START Provided data

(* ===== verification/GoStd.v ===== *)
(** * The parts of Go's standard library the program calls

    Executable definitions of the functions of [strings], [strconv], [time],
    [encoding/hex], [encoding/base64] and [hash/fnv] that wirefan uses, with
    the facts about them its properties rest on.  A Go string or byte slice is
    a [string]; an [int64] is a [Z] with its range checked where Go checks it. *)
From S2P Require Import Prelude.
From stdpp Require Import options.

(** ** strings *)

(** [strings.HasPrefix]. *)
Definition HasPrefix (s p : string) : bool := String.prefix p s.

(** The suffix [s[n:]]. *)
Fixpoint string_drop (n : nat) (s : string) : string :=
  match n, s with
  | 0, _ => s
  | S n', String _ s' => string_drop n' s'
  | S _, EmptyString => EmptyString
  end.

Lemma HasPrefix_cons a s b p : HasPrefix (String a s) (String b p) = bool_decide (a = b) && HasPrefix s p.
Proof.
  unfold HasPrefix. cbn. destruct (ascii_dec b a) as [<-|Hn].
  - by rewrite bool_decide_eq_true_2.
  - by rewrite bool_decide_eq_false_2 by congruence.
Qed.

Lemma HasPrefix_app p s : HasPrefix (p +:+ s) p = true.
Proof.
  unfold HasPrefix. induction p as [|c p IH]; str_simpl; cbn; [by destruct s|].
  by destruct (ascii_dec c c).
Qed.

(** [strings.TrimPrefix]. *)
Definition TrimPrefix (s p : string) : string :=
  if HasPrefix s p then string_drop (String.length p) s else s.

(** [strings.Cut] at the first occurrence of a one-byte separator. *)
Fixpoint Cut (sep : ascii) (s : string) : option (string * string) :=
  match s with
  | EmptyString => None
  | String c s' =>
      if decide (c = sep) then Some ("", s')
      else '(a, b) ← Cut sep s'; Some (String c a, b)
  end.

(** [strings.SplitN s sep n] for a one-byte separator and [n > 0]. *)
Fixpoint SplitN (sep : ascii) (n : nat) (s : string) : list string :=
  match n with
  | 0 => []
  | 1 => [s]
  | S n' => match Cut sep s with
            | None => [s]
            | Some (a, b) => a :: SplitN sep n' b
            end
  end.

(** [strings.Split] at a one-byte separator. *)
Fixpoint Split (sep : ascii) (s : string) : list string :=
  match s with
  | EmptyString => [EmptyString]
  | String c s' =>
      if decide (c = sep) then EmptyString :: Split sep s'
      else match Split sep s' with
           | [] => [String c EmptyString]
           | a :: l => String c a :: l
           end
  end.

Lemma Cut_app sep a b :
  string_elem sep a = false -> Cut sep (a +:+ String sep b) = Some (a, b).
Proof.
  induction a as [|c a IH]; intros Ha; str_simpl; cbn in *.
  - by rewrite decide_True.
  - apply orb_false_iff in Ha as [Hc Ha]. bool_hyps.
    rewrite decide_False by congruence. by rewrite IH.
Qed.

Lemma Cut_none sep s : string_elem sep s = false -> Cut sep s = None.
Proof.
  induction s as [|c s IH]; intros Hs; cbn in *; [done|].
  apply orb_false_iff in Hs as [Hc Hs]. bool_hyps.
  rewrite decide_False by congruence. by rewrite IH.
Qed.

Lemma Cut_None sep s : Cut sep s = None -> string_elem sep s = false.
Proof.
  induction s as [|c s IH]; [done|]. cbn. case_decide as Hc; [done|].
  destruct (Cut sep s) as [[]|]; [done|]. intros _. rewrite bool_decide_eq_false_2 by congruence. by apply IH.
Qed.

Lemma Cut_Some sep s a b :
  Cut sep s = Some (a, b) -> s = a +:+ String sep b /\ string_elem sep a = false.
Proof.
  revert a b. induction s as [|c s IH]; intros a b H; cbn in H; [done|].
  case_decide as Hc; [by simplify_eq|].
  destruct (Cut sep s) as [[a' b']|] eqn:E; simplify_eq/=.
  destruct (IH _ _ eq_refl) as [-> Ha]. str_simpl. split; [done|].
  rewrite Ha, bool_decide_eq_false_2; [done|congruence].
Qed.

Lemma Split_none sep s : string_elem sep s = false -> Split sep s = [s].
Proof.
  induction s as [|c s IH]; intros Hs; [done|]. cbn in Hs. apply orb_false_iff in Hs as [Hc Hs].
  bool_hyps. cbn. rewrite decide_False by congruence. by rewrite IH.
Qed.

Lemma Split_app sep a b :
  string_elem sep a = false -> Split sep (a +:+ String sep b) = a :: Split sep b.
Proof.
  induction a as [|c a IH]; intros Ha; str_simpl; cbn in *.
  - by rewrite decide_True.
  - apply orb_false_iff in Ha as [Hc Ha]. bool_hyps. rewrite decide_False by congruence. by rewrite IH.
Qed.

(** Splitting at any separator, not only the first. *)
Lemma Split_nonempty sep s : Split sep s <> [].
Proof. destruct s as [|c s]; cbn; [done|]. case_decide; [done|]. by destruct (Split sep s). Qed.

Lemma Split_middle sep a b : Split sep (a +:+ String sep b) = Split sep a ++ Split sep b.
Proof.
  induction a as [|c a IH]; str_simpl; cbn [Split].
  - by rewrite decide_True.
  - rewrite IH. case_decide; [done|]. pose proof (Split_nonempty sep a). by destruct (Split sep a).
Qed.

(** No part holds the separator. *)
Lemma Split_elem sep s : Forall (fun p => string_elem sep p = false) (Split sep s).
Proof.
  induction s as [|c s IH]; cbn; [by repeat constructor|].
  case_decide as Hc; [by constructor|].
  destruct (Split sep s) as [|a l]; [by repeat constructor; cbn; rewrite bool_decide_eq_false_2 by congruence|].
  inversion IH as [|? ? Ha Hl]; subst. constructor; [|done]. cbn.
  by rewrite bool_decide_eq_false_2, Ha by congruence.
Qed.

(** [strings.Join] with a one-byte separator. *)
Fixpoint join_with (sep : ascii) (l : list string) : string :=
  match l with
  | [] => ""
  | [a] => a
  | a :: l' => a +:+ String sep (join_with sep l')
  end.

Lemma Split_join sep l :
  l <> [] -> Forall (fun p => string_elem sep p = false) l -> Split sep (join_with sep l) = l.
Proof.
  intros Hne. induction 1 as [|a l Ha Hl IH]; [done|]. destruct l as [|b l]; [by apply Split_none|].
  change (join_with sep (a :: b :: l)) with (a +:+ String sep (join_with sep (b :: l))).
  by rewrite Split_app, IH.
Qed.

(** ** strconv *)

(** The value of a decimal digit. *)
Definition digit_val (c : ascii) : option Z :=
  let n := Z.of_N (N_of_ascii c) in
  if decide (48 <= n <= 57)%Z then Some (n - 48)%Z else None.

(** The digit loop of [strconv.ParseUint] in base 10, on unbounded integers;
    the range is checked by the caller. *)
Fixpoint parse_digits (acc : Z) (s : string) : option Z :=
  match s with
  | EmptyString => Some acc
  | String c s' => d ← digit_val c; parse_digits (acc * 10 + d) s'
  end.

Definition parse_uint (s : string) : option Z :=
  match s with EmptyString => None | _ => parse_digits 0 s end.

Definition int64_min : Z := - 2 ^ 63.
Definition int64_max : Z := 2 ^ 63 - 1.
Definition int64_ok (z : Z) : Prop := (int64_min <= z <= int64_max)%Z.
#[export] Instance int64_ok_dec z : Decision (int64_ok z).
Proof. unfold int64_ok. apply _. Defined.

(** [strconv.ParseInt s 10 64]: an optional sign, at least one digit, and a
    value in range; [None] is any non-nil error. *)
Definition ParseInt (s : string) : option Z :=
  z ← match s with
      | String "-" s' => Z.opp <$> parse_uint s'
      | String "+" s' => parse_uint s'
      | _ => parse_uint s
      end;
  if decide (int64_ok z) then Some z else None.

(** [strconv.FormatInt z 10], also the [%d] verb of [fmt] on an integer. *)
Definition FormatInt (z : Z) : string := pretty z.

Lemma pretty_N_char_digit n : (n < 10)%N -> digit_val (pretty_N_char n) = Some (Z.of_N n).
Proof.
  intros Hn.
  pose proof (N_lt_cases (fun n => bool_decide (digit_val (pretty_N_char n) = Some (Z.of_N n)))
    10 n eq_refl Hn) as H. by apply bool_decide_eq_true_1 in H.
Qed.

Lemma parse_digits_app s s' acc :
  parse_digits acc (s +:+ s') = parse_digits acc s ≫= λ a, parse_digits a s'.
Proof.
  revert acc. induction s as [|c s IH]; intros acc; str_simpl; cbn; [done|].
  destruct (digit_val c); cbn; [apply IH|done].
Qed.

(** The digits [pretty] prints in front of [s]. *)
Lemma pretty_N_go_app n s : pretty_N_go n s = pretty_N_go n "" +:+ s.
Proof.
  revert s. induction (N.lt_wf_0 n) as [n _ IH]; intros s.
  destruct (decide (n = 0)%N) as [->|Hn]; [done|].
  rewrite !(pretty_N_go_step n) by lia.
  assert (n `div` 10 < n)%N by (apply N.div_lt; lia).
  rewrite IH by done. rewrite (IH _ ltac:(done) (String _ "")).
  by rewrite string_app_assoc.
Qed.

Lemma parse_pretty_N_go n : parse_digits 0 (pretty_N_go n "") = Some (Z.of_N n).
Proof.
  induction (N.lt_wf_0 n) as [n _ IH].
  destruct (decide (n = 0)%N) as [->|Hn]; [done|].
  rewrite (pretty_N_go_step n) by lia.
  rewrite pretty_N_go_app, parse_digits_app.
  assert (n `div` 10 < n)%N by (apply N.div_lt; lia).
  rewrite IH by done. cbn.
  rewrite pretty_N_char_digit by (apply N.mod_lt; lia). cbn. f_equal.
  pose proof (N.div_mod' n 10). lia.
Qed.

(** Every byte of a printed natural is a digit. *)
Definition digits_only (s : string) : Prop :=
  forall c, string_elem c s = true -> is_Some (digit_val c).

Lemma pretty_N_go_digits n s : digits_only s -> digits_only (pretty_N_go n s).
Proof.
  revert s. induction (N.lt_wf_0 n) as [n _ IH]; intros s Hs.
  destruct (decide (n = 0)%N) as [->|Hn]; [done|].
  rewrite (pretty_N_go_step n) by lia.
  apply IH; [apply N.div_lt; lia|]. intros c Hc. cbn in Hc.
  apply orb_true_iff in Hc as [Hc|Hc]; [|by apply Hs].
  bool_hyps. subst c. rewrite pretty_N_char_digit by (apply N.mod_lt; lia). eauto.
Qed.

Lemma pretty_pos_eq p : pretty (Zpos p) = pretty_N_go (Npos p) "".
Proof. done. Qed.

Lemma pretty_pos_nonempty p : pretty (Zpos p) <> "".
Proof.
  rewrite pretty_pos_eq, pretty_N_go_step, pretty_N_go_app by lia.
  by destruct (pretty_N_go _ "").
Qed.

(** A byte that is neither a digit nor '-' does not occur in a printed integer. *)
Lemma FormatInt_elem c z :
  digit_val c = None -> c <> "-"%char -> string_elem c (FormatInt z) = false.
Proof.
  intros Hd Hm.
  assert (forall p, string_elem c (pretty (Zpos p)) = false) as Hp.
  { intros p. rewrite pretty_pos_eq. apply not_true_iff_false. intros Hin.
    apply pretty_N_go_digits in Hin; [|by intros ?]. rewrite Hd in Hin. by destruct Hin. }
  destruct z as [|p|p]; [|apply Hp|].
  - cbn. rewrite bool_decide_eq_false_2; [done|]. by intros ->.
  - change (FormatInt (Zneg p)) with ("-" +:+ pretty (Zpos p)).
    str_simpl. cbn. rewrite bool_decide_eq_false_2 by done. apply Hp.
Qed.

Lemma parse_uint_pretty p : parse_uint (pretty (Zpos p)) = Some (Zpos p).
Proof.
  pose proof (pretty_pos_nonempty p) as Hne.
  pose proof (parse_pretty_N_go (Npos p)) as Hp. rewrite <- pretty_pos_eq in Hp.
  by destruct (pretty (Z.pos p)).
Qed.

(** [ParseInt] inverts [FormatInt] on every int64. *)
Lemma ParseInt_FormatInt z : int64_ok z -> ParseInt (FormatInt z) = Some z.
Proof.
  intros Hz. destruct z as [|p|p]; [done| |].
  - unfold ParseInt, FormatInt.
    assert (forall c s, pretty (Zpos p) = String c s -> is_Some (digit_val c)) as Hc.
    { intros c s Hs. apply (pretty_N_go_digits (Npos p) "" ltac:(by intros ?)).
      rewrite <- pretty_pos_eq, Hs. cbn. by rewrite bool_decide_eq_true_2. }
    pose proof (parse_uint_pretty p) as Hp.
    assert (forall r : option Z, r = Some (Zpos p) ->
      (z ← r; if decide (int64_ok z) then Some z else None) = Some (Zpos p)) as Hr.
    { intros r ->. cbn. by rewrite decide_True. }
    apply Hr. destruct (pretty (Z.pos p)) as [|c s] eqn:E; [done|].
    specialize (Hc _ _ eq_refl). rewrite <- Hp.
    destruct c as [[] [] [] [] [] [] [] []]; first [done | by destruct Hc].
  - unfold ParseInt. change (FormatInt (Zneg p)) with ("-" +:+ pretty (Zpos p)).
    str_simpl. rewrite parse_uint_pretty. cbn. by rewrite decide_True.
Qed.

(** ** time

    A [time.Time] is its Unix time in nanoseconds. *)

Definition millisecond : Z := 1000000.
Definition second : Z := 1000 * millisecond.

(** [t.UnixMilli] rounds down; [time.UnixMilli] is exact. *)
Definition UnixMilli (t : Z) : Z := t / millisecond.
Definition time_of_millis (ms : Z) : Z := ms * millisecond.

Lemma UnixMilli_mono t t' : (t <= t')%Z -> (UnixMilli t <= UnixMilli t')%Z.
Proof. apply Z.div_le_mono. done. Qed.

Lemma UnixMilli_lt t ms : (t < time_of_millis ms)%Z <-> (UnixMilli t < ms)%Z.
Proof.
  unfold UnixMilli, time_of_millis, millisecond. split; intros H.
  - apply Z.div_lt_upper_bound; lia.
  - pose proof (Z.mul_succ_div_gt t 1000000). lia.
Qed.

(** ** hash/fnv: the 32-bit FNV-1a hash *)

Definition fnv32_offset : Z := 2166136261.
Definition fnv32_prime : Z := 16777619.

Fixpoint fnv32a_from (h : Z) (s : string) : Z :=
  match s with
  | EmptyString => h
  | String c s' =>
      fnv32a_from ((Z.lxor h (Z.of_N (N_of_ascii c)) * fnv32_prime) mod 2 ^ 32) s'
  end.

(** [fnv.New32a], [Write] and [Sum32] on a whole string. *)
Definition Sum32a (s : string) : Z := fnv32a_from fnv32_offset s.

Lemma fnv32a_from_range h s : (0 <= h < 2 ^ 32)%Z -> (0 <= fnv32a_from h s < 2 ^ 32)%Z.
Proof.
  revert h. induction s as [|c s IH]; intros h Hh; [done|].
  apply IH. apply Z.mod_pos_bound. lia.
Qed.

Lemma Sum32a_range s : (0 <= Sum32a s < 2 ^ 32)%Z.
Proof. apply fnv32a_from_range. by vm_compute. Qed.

END Provided data

__Task instructions__.
In the listing above, transcribe exactly everything from the line containing "- unfold ParseInt." down to the line containing "Definition second : Z := 1000 * millisecond.", including both and nothing more.

__Response box__.
  - unfold ParseInt. change (FormatInt (Zneg p)) with ("-" +:+ pretty (Zpos p)).
    str_simpl. rewrite parse_uint_pretty. cbn. by rewrite decide_True.
Qed.

(** ** time

    A [time.Time] is its Unix time in nanoseconds. *)

Definition millisecond : Z := 1000000.
Definition second : Z := 1000 * millisecond.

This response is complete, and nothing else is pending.